The really bizarre thing was that they saw fit to expand a division that meant nothing by adding a WCW Women’s Cruiserweight Title in 1997. The tournament had all of 4 women in it. The final took place in a dark match. The title was never again mentioned by WCW but passed hands to three different members of the GAEA promotion in Japan. That was an all-women league that ran from 1995 to 2005 and for some reason had struck a deal with WCW in the mid ’90s to do some cross-promotion. It didn’t lead to anything more substantial than when AAA had their brief spell working with the WWF in 1997. I’m guessing that Eric Bischoff figured he had done rather well in getting a bunch of cruiserweights into the company to wow the fans and that he could do the same thing with women. Such thinking is commonplace in wrestling every so often. Hell, there were rumours in 1998 that Vince McMahon was thinking about bringing Madusa back in along with some Japanese women to try and kick-start their women’s division. Instead he just had Sable get nekkid. Of course, the only real reason behind Bischoff bringing Madusa in was that she held a WWF title at the time. Once she had dumped that one on live TV she had nothing else of note to offer. When she had her brief retirement it was in order to take a break from the wrestling scene and pursue her other interests, such as kick boxing. She then got married in 1998, to football player Ken Blackman. That was the same year Hokuto gave birth to her first son, while in 2002 she did retire for good… so far. I’d imagine that she could have very easily kept the WCW Women’s Title belt if she wanted to.
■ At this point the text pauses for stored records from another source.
(* ===== verification/Demux.v ===== *)
(** * Calls multiplexed over one connection (tester1/demux)

    A [DemuxClnt] lets many goroutines call over one connection: [SendReceive]
    takes a fresh tag, registers a reply channel under it in the [callMap], writes
    the request and waits; the reader goroutine matches every reply with its call
    by the tag, and when the connection breaks it fails the calls that are still
    outstanding.  A [DemuxSrv] reads requests, serves each in a goroutine of its
    own and writes the replies in any order.

    The model is a step relation in which the callers, the two readers, the
    serving goroutines and failures of the connection interleave freely.  The
    connection carries whole messages in order, which Wire.v proves of the framing.
    A reply channel is the number of its call; [issued] and [served] are ghost. *)

From S2P Require Import Prelude LabRpc.
Import LabRpc.

Module Demux.

(** ** callmap.go *)

Abbreviation chan := nat (only parsing).

Record callMap := MkCallMap { closed : bool; calls : gmap Z chan }.

Definition newCallMap : callMap := MkCallMap false ∅.
Definition cm_close (cm : callMap) : callMap := MkCallMap true (calls cm).
Definition isClosed (cm : callMap) : bool := closed cm.
(** put: [None] is the error "conn closed". *)
Definition put (tag : Z) (ch : chan) (cm : callMap) : option callMap :=
  if closed cm then None else Some (MkCallMap (closed cm) (<[tag := ch]> (calls cm))).
Definition remove (tag : Z) (cm : callMap) : option (chan * callMap) :=
  match calls cm !! tag with
  | Some ch => Some (ch, MkCallMap (closed cm) (delete tag (calls cm)))
  | None => None
  end.
(** outstanding returns the tags in some order. *)
Definition outstanding (cm : callMap) (ts : list Z) : Prop := range_order (calls cm) ts.

(** ** dmxclnt.go and dmxsrv.go *)

(** reply: the data, the ok of the server, and whether err is not nil. *)
Record reply := Reply { rep : bytes; rok : bool; rerr : bool }.

(** Where a call of SendReceive is. *)
Inductive cpc :=
| CTagged                       (** has its tag *)
| CPut                          (** registered, about to write *)
| CWait                         (** at [<-ch] *)
| CDone (r : reply).            (** returned *)
Record caller := Caller { ctag : Z; body : bytes; cat : cpc }.

(** Where the client's reader is; [RDeliver] is blocked in [ch <- reply{...}]. *)
Inductive rpc :=
| RRead
| RFailed                           (** left the loop, the map is closed *)
| RDrain (ts : list Z)
| RDeliver (ch : chan) (r : reply) (next : option (list Z))
| RExit
| RFatal.                           (** log.Fatalf: no matching request *)

(** The server behind a DemuxSrv: ServerI. *)
Class ServerI (S : Type) := ServeRequest : S → string → bytes → res (S * (bytes * bool)).

Section demux.
Context {S : Type} `{ServerI S} (clnt : string).

Record world := MkWorld {
  nextTag : Z; cmap : callMap; callers : gmap nat caller; reader : rpc;
  c2s : list (Z * bytes);                        (** requests on the connection *)
  jobs : list (Z * bytes);                       (** serving goroutines, before the service *)
  outbox : list (Z * (bytes * bool));            (** serving goroutines, about to write *)
  s2c : list (Z * (bytes * bool));               (** replies on the connection *)
  srv : S;
  issued : Z;                                    (** tags handed out so far *)
  served : list (Z * bytes * (bytes * bool))     (** what was served, with the answers *)
}.
Implicit Types w : world.

Definition upd_call (id : nat) (c : caller) w : world :=
  MkWorld (nextTag w) (cmap w) (<[id := c]> (callers w)) (reader w) (c2s w) (jobs w) (outbox w)
    (s2c w) (srv w) (issued w) (served w).
Definition upd_map (cm : callMap) (r : rpc) w : world :=
  MkWorld (nextTag w) cm (callers w) r (c2s w) (jobs w) (outbox w)
    (s2c w) (srv w) (issued w) (served w).
Definition upd_conn cs js ob sc w : world :=
  MkWorld (nextTag w) (cmap w) (callers w) (reader w) cs js ob sc (srv w) (issued w) (served w).
Definition upd_tag w : world :=
  MkWorld (u32 (nextTag w + 1)) (cmap w) (callers w) (reader w) (c2s w) (jobs w) (outbox w)
    (s2c w) (srv w) (issued w + 1) (served w).
Definition upd_srv (st : S) x w : world :=
  MkWorld (nextTag w) (cmap w) (callers w) (reader w) (c2s w) (jobs w) (outbox w)
    (s2c w) st (issued w) (served w ++ [x]).

(** After NewDemuxClnt and NewDemuxSrv: tag 0 went to the InitMsg. *)
Definition init (st : S) : world :=
  MkWorld 1 newCallMap ∅ RRead [] [] [] [] st 1 [].

Definition at_ (c : caller) (p : cpc) : caller := Caller (ctag c) (body c) p.

(** dmx.reply: look the channel up and remove it; log.Fatalf if there is none. *)
Definition reply_to (t : Z) (r : reply) (next : option (list Z)) w : world :=
  match remove t (cmap w) with
  | Some (ch, cm) => upd_map cm (RDeliver ch r next) w
  | None => upd_map (cmap w) RFatal w
  end.

(** Where the reader goes after a delivery. *)
Definition resume (next : option (list Z)) : rpc :=
  match next with None => RRead | Some ts => RDrain ts end.

(** The reader of a DemuxSrv, and the goroutines that serve the requests. *)
Inductive srv_step w : world → Prop :=
| s_request t b rest : c2s w = (t, b) :: rest →
    srv_step w (upd_conn rest (jobs w ++ [(t, b)]) (outbox w) (s2c w) w)
| s_serve t b js st r ok : jobs w ≡ₚ (t, b) :: js →
    ServeRequest (srv w) clnt b = Ret (st, (r, ok)) →
    srv_step w (upd_srv st (t, b, (r, ok)) (upd_conn (c2s w) js (outbox w ++ [(t, (r, ok))]) (s2c w) w))
| s_answer t x ob : outbox w ≡ₚ (t, x) :: ob →
    srv_step w (upd_conn (c2s w) (jobs w) ob (s2c w ++ [(t, x)]) w)
| s_answererr t x ob : outbox w ≡ₚ (t, x) :: ob →
    srv_step w (upd_conn (c2s w) (jobs w) ob (s2c w) w).

Inductive step w : world → Prop :=
(** SendReceive *)
| s_tag id b : callers w !! id = None →
    step w (upd_tag (upd_call id (Caller (nextTag w) b CTagged) w))
| s_put id c cm : callers w !! id = Some c → cat c = CTagged →
    put (ctag c) id (cmap w) = Some cm →
    step w (upd_call id (at_ c CPut) (upd_map cm (reader w) w))
| s_refused id c : callers w !! id = Some c → cat c = CTagged →
    put (ctag c) id (cmap w) = None →
    step w (upd_call id (at_ c (CDone (Reply [] false true))) w)
| s_write id c : callers w !! id = Some c → cat c = CPut →
    step w (upd_call id (at_ c CWait)
      (upd_conn (c2s w ++ [(ctag c, body c)]) (jobs w) (outbox w) (s2c w) w))
| s_writeerr id c : callers w !! id = Some c → cat c = CPut →
    step w (upd_call id (at_ c CWait) w)
(** the reader of the client *)
| s_read t r ok rest : reader w = RRead → s2c w = (t, (r, ok)) :: rest →
    step w (reply_to t (Reply r ok false) None (upd_conn (c2s w) (jobs w) (outbox w) rest w))
| s_readerr : reader w = RRead → step w (upd_map (cm_close (cmap w)) RFailed w)
| s_outstanding ts : reader w = RFailed → outstanding (cmap w) ts →
    step w (upd_map (cmap w) (RDrain ts) w)
| s_drain t ts : reader w = RDrain (t :: ts) →
    step w (reply_to t (Reply [] false true) (Some ts) w)
| s_exit : reader w = RDrain [] → step w (upd_map (cmap w) RExit w)
| s_deliver id c r next : reader w = RDeliver id r next → callers w !! id = Some c →
    cat c = CWait →
    step w (upd_call id (at_ c (CDone r)) (upd_map (cmap w) (resume next) w))
(** Close of the client *)
| s_close : isClosed (cmap w) = false → step w (upd_map (cm_close (cmap w)) (reader w) w)
(** the server *)
| s_srv w' : srv_step w w' → step w w'.

Definition reachable (st : S) w : Prop := rtc step (init st) w.
(** ** The invariant

    It holds as long as the tags have not wrapped around. *)

Definition live (c : caller) : Prop := cat c = CPut ∨ cat c = CWait.
Definition sent (c : caller) : Prop := cat c = CWait ∨ ∃ r, cat c = CDone r.

(** Tags are handed out once. *)
Record tags_ok w : Prop := {
  i_next : nextTag w = u32 (issued w);
  i_pos : 0 ≤ issued w;
  i_range id c : callers w !! id = Some c → 0 ≤ ctag c < issued w;
  i_inj i j c d : callers w !! i = Some c → callers w !! j = Some d → ctag c = ctag d → i = j
}.

(** The call map and the reader. *)
Record map_ok w : Prop := {
  i_calls t id : calls (cmap w) !! t = Some id →
    ∃ c, callers w !! id = Some c ∧ ctag c = t ∧ live c;
  i_live id c : callers w !! id = Some c → live c →
    calls (cmap w) !! ctag c = Some id ∨ ∃ r next, reader w = RDeliver id r next;
  i_deliver id r next : reader w = RDeliver id r next →
    ∃ c, callers w !! id = Some c ∧ live c ∧ calls (cmap w) !! ctag c = None;
  i_drain ts : reader w = RDrain ts ∨ (∃ id r, reader w = RDeliver id r (Some ts)) →
    closed (cmap w) = true ∧ NoDup ts ∧ ∀ t, t ∈ ts ↔ is_Some (calls (cmap w) !! t);
  i_failed : reader w = RFailed → closed (cmap w) = true;
  i_exit : reader w = RExit → closed (cmap w) = true ∧ calls (cmap w) = ∅;
  i_fatal : reader w ≠ RFatal
}.

(** The messages under way. *)
Definition requests w : list (Z * bytes) := c2s w ++ jobs w.
Definition replies w : list (Z * (bytes * bool)) := outbox w ++ s2c w.
Definition flight w : list Z := (requests w).*1 ++ (replies w).*1.
Definition served_tags w : list Z := (served w).*1.*1.
Definition reading (r : rpc) : Prop := r = RRead ∨ ∃ id x, r = RDeliver id x None.

Record flight_ok w : Prop := {
  i_nodup : NoDup (flight w);
  i_once : NoDup ((requests w).*1 ++ served_tags w);
  i_waits t : reading (reader w) → t ∈ flight w → ∃ id, calls (cmap w) !! t = Some id;
  i_sent t : t ∈ (requests w).*1 ++ served_tags w →
    ∃ id c, callers w !! id = Some c ∧ ctag c = t ∧ sent c;
  i_body t b id c : (t, b) ∈ requests w → callers w !! id = Some c → ctag c = t → body c = b;
  i_served t b x id c : (t, b, x) ∈ served w → callers w !! id = Some c → ctag c = t → body c = b;
  i_reply t x : (t, x) ∈ replies w → ∃ b, (t, b, x) ∈ served w;
  i_carried id r next : reader w = RDeliver id r next → rerr r = false ∨ next = None →
    ∃ c, callers w !! id = Some c ∧ (ctag c, body c, (rep r, rok r)) ∈ served w;
  i_done id c r : callers w !! id = Some c → cat c = CDone r → rerr r = false →
    (ctag c, body c, (rep r, rok r)) ∈ served w
}.

Lemma issued_mono w w' : step w w' → issued w ≤ issued w'.
Proof.
  intros Hs. destruct Hs as [| | | | | | | | | | | |w' []]; simpl; try lia;
    unfold reply_to; repeat case_match; simpl; lia.
Qed.

(** A change of one call that keeps its tag and body keeps the tags. *)
Lemma tags_ok_upd_call id c p w :
  callers w !! id = Some c → tags_ok w → tags_ok (upd_call id (at_ c p) w).
Proof.
  intros Hid [Hn Hp Hr Hi]. split; simpl; [done|done| |].
  - intros id' c'. rewrite lookup_insert_Some. naive_solver.
  - intros i j d d'. rewrite !lookup_insert_Some. naive_solver.
Qed.

Lemma tags_ok_same w w' :
  nextTag w' = nextTag w → issued w' = issued w → callers w' = callers w →
  tags_ok w → tags_ok w'.
Proof. intros Hn Hi Hc [????]. split; rewrite ?Hn, ?Hi, ?Hc; done. Qed.

Lemma reply_to_fields t r next w :
  nextTag (reply_to t r next w) = nextTag w ∧ issued (reply_to t r next w) = issued w ∧
  callers (reply_to t r next w) = callers w.
Proof. unfold reply_to. by repeat case_match. Qed.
The conclusion to Madusa/Hokuto at Bash ’97… including Mr Okerlund…


Striker loves high spots:

“I’ve been watching the Ladder Match DVD and I thought of a few questions… great DVD set too, pick it up if you haven’t already.
-Okay, so we all know about the World Wildlife Fund’s lawsuit against the WWE, and now WWE has to edit out all WWF logos from their past releases, blah blah. Why is the classic WWF logo from the 80s-early 90s still allowed? It hasn’t been blurred on anything I’ve seen.
-What really was the first true ladder match? Jake Roberts vs. JYD on there dates back pretty far so I’d be inclined to say that… but you’re the answer man.
-First WWF ladder match (according to the DVD) was Bret Hart vs. Shawn Michaels for the IC title sometime in 1992. It was a good little match, and it got me thinking: when did these two actually start being hostile to one another? It’s so weird watching that match and thinking about what happened 5 years later.”
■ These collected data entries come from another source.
(* ===== verification/SockRpc.v ===== *)
(** * RPCs between the tester and its daemons (tester1/sockrpc)

    An [RPCClnt] marshals a method name and its arguments and sends them through
    its [DemuxClnt]; an [RPCSrv] is the server behind the [DemuxSrv] at the other
    end, and dispatches the request to the services of a labrpc [Server].  Dialling
    and listening on the Unix socket are the operating system's. *)

From S2P Require Import Prelude LabRpc Wire Demux.
Import LabRpc Wire Demux.

Module SockRpc.

Record RPCArgs := MkRPCArgs { Method : string; Args : bytes }.

Definition SockName (endName : string) : string := "/tmp/6.5840-" +:+ endName.

(** dial: at most MAXRETRY attempts; [attempts i] is what the i-th one returns. *)
Definition MAXRETRY : nat := 100.
Fixpoint dial_loop {C} (attempts : nat → option C) (i n : nat) : option C :=
  match n with
  | O => None
  | S n => match attempts i with Some c => Some c | None => dial_loop attempts (S i) n end
  end.
Definition dial {C} (attempts : nat → option C) : option C := dial_loop attempts 0 MAXRETRY.
(** getDmx: no connection ends the process, and so does a connection on which
    NewDemuxClnt cannot write its InitMsg ([writes c] says whether it can). *)
Definition getDmx {C} (attempts : nat → option C) (writes : C → bool) : res C :=
  match dial attempts with
  | Some c => if writes c then Ret c else Stop LogFatal
  | None => Stop LogFatal
  end.

Section rpc.
Context `{Codec RPCArgs} {St : Type}.

(** The request that RPC sends, and what it makes of the reply. *)
Definition RPC_request (method : string) (args : bytes) : res bytes :=
  Marshall (MkRPCArgs method args).
Definition RPC_result (r : reply) : bytes * bool :=
  if rerr r then ([], false) else (rep r, rok r).

(** RPCMarshall: the reply is decoded only when the RPC succeeded. *)
Definition RPCMarshall_result {R} `{Codec R} (r : reply) : res (option R * bool) :=
  let '(rep, ok) := RPC_result r in
  if ok then let* v := Unmarshall rep in Ret (Some v, ok) else Ret (None, ok).

(** ServeRequest of an RPCSrv: its labrpc server and the state behind it. *)
Global Instance RPCSrv_ServerI : ServerI (Server St * St) := λ '(rs, st) clntEnd b,
  let* req := Unmarshall b in
  let* '(rs', st', rep) := Dispatch (Method req) clntEnd (Args req) rs st in
  Ret ((rs', st'), rep).
End rpc.

Lemma dial_loop_spec {C} (attempts : nat → option C) i n :
  match dial_loop attempts i n with
  | Some c => ∃ j, (i ≤ j < i + n)%nat ∧ attempts j = Some c ∧
                   ∀ k, (i ≤ k < j)%nat → attempts k = None
  | None => ∀ k, (i ≤ k < i + n)%nat → attempts k = None
  end.
Proof.
  revert i. induction n as [|n IH]; intros i; simpl; [lia|].
  destruct (attempts i) as [c|] eqn:Hi.
  - exists i. split_and!; [lia|lia|done|]. lia.
  - specialize (IH (S i)). destruct (dial_loop attempts (S i) n) as [c|].
    + destruct IH as (j & Hj & Hc & Hb). exists j. split_and!; [lia|lia|done|].
      intros k Hk. destruct (decide (k = i)) as [->|?]; [done|]. apply Hb. lia.
    + intros k Hk. destruct (decide (k = i)) as [->|?]; [done|]. apply IH. lia.
Qed.

End SockRpc.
Yup, I’ve got the Ladder Match set at home. I was most looking forward to seeing Benoit/Jericho from the Rumble ’01, a favourite that I hadn’t seen in years, and TLC III. The anticipation has rather dwindled now, for obvious reasons. Still, it’s been good to see some of the other matches again. It’s not something that I can sit down and watch through in a few sittings though. The matches just blend into one after a while.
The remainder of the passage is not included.